#### Assignment
Only lines containing the word "then" belong in the answer; copy each one from the records.

#### The data
(** * chng: a shallow embedding of [chng.py] and the properties of its specification

    The program reads a diff, sends it to a chat-completion service and writes
    the answer as a changelog next to the diff; its settings live in a JSON file.

    Conventions of the embedding:
    - a Python [str] is a list of code points ([pystr]);
    - a Python object that can come out of [json.load] is a [value];
    - the file system, the terminal and the completion service make up the
      [world] that every method of [ChngApp] threads through;
    - a method is a function [world -> outcome A * world]. *)

From Stdlib Require Import NArith ZArith List Ascii String QArith Lia Bool.
From stdpp Require Import base option list gmap.

Set Warnings "-register-all".

Local Open Scope N_scope.
Local Open Scope list_scope.

(** ** Python strings *)

Definition pystr := list N.

(** A source literal, character by character. *)
Definition py (s : string) : pystr :=
  List.map N_of_ascii (list_ascii_of_string s).

Definition ch_quote : N := 34.
Definition ch_backslash : N := 92.
Definition ch_newline : N := 10.

Definition str_empty (s : pystr) : bool :=
  match s with [] => true | _ :: _ => false end.

Fixpoint str_eqb (a b : pystr) : bool :=
  match a, b with
  | [], [] => true
  | x :: a', y :: b' => (x =? y) && str_eqb a' b'
  | _, _ => false
  end.

(** [s.startswith(p)] *)
Fixpoint startswith (p s : pystr) : bool :=
  match p, s with
  | [], _ => true
  | x :: p', y :: s' => (x =? y) && startswith p' s'
  | _ :: _, [] => false
  end.

(** [sub in s] *)
Fixpoint contains (sub s : pystr) : bool :=
  startswith sub s ||
  match s with
  | [] => false
  | _ :: s' => contains sub s'
  end.

(** [s.split(sep, 1)]: at most one cut, at the first occurrence of [sep]. *)
Fixpoint split1 (sep s : pystr) : list pystr :=
  if startswith sep s then [[]; List.skipn (List.length sep) s]
  else match s with
       | [] => [[]]
       | x :: s' =>
           match split1 sep s' with
           | before :: after => (x :: before) :: after
           | [] => [[x]]
           end
       end.

(** [s.split(c)] for a separator of one character. *)
Fixpoint split_char (c : N) (s : pystr) : list pystr :=
  match s with
  | [] => [[]]
  | x :: s' =>
      if x =? c then [] :: split_char c s'
      else match split_char c s' with
           | piece :: pieces => (x :: piece) :: pieces
           | [] => [[x]]
           end
  end.

(** [sep.join(pieces)] *)
Fixpoint join (sep : pystr) (pieces : list pystr) : pystr :=
  match pieces with
  | [] => []
  | [p] => p
  | p :: rest => p ++ sep ++ join sep rest
  end.

(** [s.lstrip(chars)] and [s.rstrip(chars)] for a character class. *)
Fixpoint lstrip_with (drop : N -> bool) (s : pystr) : pystr :=
  match s with
  | [] => []
  | x :: s' => if drop x then lstrip_with drop s' else s
  end.

Definition rstrip_with (drop : N -> bool) (s : pystr) : pystr :=
  List.rev (lstrip_with drop (List.rev s)).

Definition in_chars (chars : pystr) (c : N) : bool :=
  List.existsb (N.eqb c) chars.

#### Answer to this problem
  if startswith sep s then [[]; List.skipn (List.length sep) s]
      if x =? c then [] :: split_char c s'
  | x :: s' => if drop x then lstrip_with drop s' else s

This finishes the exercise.